Skin sensitivity can be impaired by many different diseases and disorders. Although skin injuries (burns, incisions, etc.) and nerve lesions (from injury or restricted blood circulation) are the most commonly experienced causes of decreased sensitivity, several metabolic, toxic, and immunologic factors can influence haptic perception.
One of the most common complications of diabetes, known as diabetic neuropathy, results in damage to the nerves of the body that cause numbness, tingling, and pain. Diabetes can also slow the healing of cuts and cause rashes that alter the sensitivity of an area of skin.
Prolonged exposure to high blood sugar can damage delicate nerve fibers, causing diabetic neuropathy. Why this happens isn’t completely clear, but a combination of factors likely plays a role, including the complex interaction between nerves and blood vessels.
High blood sugar interferes with the ability of the nerves to transmit signals. It also weakens the walls of the small blood vessels (capillaries) that supply the nerves with oxygen and nutrients.
Chronic liver disease, thyroid dysfunction, hepatitis, liver cirrhosis, and alcohol abuse may also alter haptic perception and impair an individual’s ability to perceive tactile stimulation.
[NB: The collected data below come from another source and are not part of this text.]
Lemma kahn_step (degree : gmap string Z) (id : string) (queue P : list string) :
  kahn_inv degree (id :: queue) P ->
  kahn_inv (relax (edges_at outgoing id) degree queue).1
           (relax (edges_at outgoing id) degree queue).2 (P ++ [id]).
Proof.
  intros [Hnd Hknown Hdegree Hzero Htopo].
  destruct (relax_spec (edges_at outgoing id) degree queue) as (degree' & new & -> & Hdeg & Hnd' & Hnew).
  simpl. assert (HidP : id ∉ P) by (apply NoDup_app in Hnd as (_ & Hd & _); intros Hin;
    apply (Hd id Hin); by left).
  assert (Hass : (P ++ [id]) ++ queue ++ new = (P ++ id :: queue) ++ new) by (by rewrite <- !app_assoc).
  assert (Hin : forall v, (1 <= deg degree v <= count_to v (edges_at outgoing id))%Z -> v ∈ order).
  { intros v Hv. destruct (edges_at outgoing id) as [|e0 es0] eqn:He; [unfold count_to in Hv; simpl in Hv; lia|].
    assert (Hex : exists e, e ∈ edges_at outgoing id /\ edge_To e = v).
    { rewrite He. unfold count_to in Hv.
      destruct (filter (fun e => edge_To e = v) (e0 :: es0)) as [|e l] eqn:Hf; [simpl in Hv; lia|].
      exists e. assert (He' : e ∈ filter (fun e => edge_To e = v) (e0 :: es0)) by (rewrite Hf; left).
      by apply list_elem_of_filter in He' as [? ?]. }
    apply (lists_out_edge L outgoing id v out_lists) in Hex as (e & HeL & _ & <-). by apply ends_known. }
  split.
  - rewrite Hass. apply NoDup_app. split; [done|]. split; [|done].
    intros v Hv Hn. apply Hnew in Hn as Hn'. apply Hzero in Hv; [|by apply Hin].
    rewrite <- Hdegree in Hv by (by apply Hin). lia.
  - intros v. rewrite Hass, elem_of_app. intros [Hv|Hv]; [by apply Hknown|]. apply Hin. by apply Hnew.
  - intros v Hv. rewrite Hdeg, pending_snoc by done. rewrite Hdegree by done. done.
  - intros v Hv. rewrite Hass, elem_of_app, Hzero, Hnew, Hdegree, pending_snoc by done.
    assert (Hpos : (0 <= pending (P ++ [id]) v)%Z) by apply count_to_nonneg.
    rewrite pending_snoc in Hpos by done.
    pose proof (count_to_nonneg v (edges_at outgoing id)). lia.
  - intros P1 v P2 HP u Huv. destruct P2 as [|w P2'] using rev_ind.
    + apply app_inj_tail in HP as [<- <-].
      assert (Hv : id ∈ order) by (apply Hknown; rewrite elem_of_app; right; left).
      assert (Hz : pending P id = 0%Z) by (apply Hzero; [done|]; rewrite elem_of_app; right; left).
      by apply (proj1 (pending_zero P id) Hz).
    + rewrite app_comm_cons, app_assoc in HP. apply app_inj_tail in HP as [HP _]. eauto.
Qed.

Lemma kahn_loop_spec (fuel : nat) (degree : gmap string Z) (queue P : list string) :
  kahn_inv degree queue P -> length order = fuel + length P ->
  exists degree' P', kahn_loop fuel outgoing degree queue (Z.of_nat (length P)) =
                     Some (Z.of_nat (length P')) /\ kahn_inv degree' [] P'.
Proof.
  revert degree queue P. induction fuel as [|fuel IH]; intros degree queue P Hinv Hfuel.
  - destruct queue as [|id queue]; simpl; [eauto|]. exfalso. destruct Hinv as [Hnd Hknown _ _ _].
    apply nodup_length_le in Hknown; [|done]. rewrite length_app in Hknown. simpl in Hknown. lia.
  - destruct queue as [|id queue]; simpl; [eauto|].
    apply kahn_step in Hinv. destruct (relax (edges_at outgoing id) degree queue) as [degree' queue'].
    destruct (IH degree' queue' (P ++ [id]) Hinv) as (d & P' & Hl & HP').
    { rewrite length_app. simpl. lia. }
    exists d, P'. split; [|done]. rewrite <- Hl. f_equal. rewrite length_app. simpl. lia.
Qed.

Lemma kahn_init :
  kahn_inv (list_to_map (map (fun id => (id, in_degree incoming id)) order))
           (List.filter (fun id => (in_degree incoming id =? 0)%Z) order) [].
Proof.
  assert (Hfil : forall l, List.filter (fun id => (in_degree incoming id =? 0)%Z) l
                         = filter (fun id => in_degree incoming id = 0%Z) l).
  { intros l. induction l as [|a l IH]; [done|]. simpl.
    destruct (Z.eqb_spec (in_degree incoming a) 0).
    - rewrite filter_cons_True by done. by f_equal.
    - by rewrite filter_cons_False. }
  assert (Hpend : forall v, pending [] v = in_degree incoming v).
  { intros v. unfold pending, in_degree, count_to. rewrite in_lists, list_filter_filter.
    do 2 f_equal. apply list_filter_iff. intros e. rewrite elem_of_nil. naive_solver. }
  rewrite Hfil. split; simpl.
  - by apply NoDup_filter.
  - intros v Hv. by apply list_elem_of_filter in Hv as [_ Hv].
  - intros v Hv. rewrite Hpend. unfold deg.
    rewrite (elem_of_list_to_map_1 _ v (in_degree incoming v)); [done| |].
    + rewrite <- list_fmap_compose. simpl. by rewrite list_fmap_id.
    + apply list_elem_of_fmap. eauto.
  - intros v Hv. rewrite list_elem_of_filter, Hpend. naive_solver.
  - intros P1 v P2 HP. by destruct P1.
Qed.

(** A set of nodes closed under "all predecessors are in it", listed in
    topological order, has no cycle. *)
Lemma topo_no_cycle (P : list string) :
  NoDup P -> (forall P1 v P2, P = P1 ++ v :: P2 -> forall u, edge_rel L u v -> u ∈ P1) ->
  forall u v P1 P2, tc (edge_rel L) u v -> P = P1 ++ v :: P2 -> u ∈ P1.
Proof.
  intros Hnd Htopo u v P1 P2 Huv. revert P1 P2.
  induction Huv as [u v Huv|u w v Huw Hwv IH]; intros P1 P2 HP; [by eapply Htopo|].
  specialize (IH P1 P2 HP). apply list_elem_of_split in IH as (A & B & ->).
  assert (Hu : u ∈ A).
  { eapply (Htopo A w (B ++ v :: P2)); [|done]. by rewrite HP, <- app_assoc. }
  set_solver.
Qed.

(** Cyclicity is decidable: some edge's target reaches its source. *)
Lemma cyclic_dec : Decision (cyclic L).
Proof using out_lists.
  destruct (decide (Exists (fun e => edge_From e ∈ reachableFrom (edge_To e) outgoing) L)) as [He|Hn].
  - left. apply Exists_exists in He as (e & HeL & Hr). exists (edge_From e).
    apply (reachableFrom_spec L outgoing _ _ out_lists) in Hr.
    eapply tc_rtc_r; [apply tc_once; by exists e|done].
  - right. intros [x Hx]. apply Hn, Exists_exists.
    apply tc_first_step in Hx as (y & (e & HeL & <- & <-) & Hr).
    exists e. split; [done|]. by apply (reachableFrom_spec L outgoing _ _ out_lists).
Qed.

Lemma kahn_correct :
  graphHasCycle_in_order order outgoing incoming = true <-> cyclic L.
Proof.
  unfold graphHasCycle_in_order.
  destruct (kahn_loop_spec (length order) _ _ [] kahn_init) as (d & P & Hl & [Hnd Hknown _ Hzero Htopo]).
  { simpl. lia. }
  simpl in Hl. change (Z.of_nat 0) with 0%Z in Hl. rewrite Hl. clear Hl.
  rewrite app_nil_r in *.
  rewrite negb_true_iff, Z.eqb_neq. split.
  - intros Hlen. destruct (decide (Forall (fun v => v ∈ P) order)) as [Hall|Hnall].
    { rewrite Forall_forall in Hall. apply nodup_length_le in Hknown; [|done].
      apply nodup_length_le in Hall; [|done]. lia. }
    apply not_Forall_Exists in Hnall; [|apply _]. apply Exists_exists in Hnall as (v & Hv & HvP).
    destruct cyclic_dec as [Hc|Hac]; [done|]. exfalso. apply HvP. clear HvP Hlen.
    set (R := fun x y => edge_rel L y x).
    assert (Htc : forall x y, tc R x y -> tc (edge_rel L) y x).
    { intros x y Hxy. induction Hxy as [x y Hxy|x y z Hxy Hyz IH]; [by apply tc_once|].
      eapply tc_r; [exact IH|exact Hxy]. }
    assert (Hsn : sn R v).
    { apply tc_finite_sn.
      - intros x Hx. apply Hac. exists x. by apply Htc.
      - exists order. intros x Hx. apply Htc in Hx.
        apply tc_first_step in Hx as (y & (e & He & <- & _) & _). by apply ends_known. }
    induction Hsn as [v _ IH]. apply Hzero; [done|]. apply pending_zero. intros u Huv.
    apply IH; [done|]. destruct Huv as (e & He & <- & _). by apply ends_known.
  - intros [x Hx] Hlen.
    assert (HxO : x ∈ order).
    { apply tc_first_step in Hx as (y & (e & He & <- & _) & _). by apply ends_known. }
    assert (HxP : x ∈ P).
    { assert (Hperm : P ≡ₚ order).
      { apply submseteq_length_Permutation; [by apply NoDup_submseteq|lia]. }
      by rewrite Hperm. }
    apply list_elem_of_split in HxP as (P1 & P2 & HP).
    assert (Hin : x ∈ P1) by (by eapply topo_no_cycle).
    rewrite HP in Hnd. apply NoDup_app in Hnd as (_ & Hd & _). apply (Hd x Hin). left.
Qed.
End Kahn.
Although the exact location of a tactile impairment may be small, the consequences of the impairment may result in further damage to the skin (and further exacerbation of the impairment in perception). Since pain reception can be altered by a variety of skin conditions, the inability to perceive painful stimuli can prevent a person from avoiding or mitigating potentially harmful skin contact (such as touching a hot stove). Further loss of touch can impair motor skills. An inability to accurately perceive kinesthetic feedback from the legs can impair walking, whereas an impairment to haptic slip perception can impair a person’s ability to grasp and manipulate objects.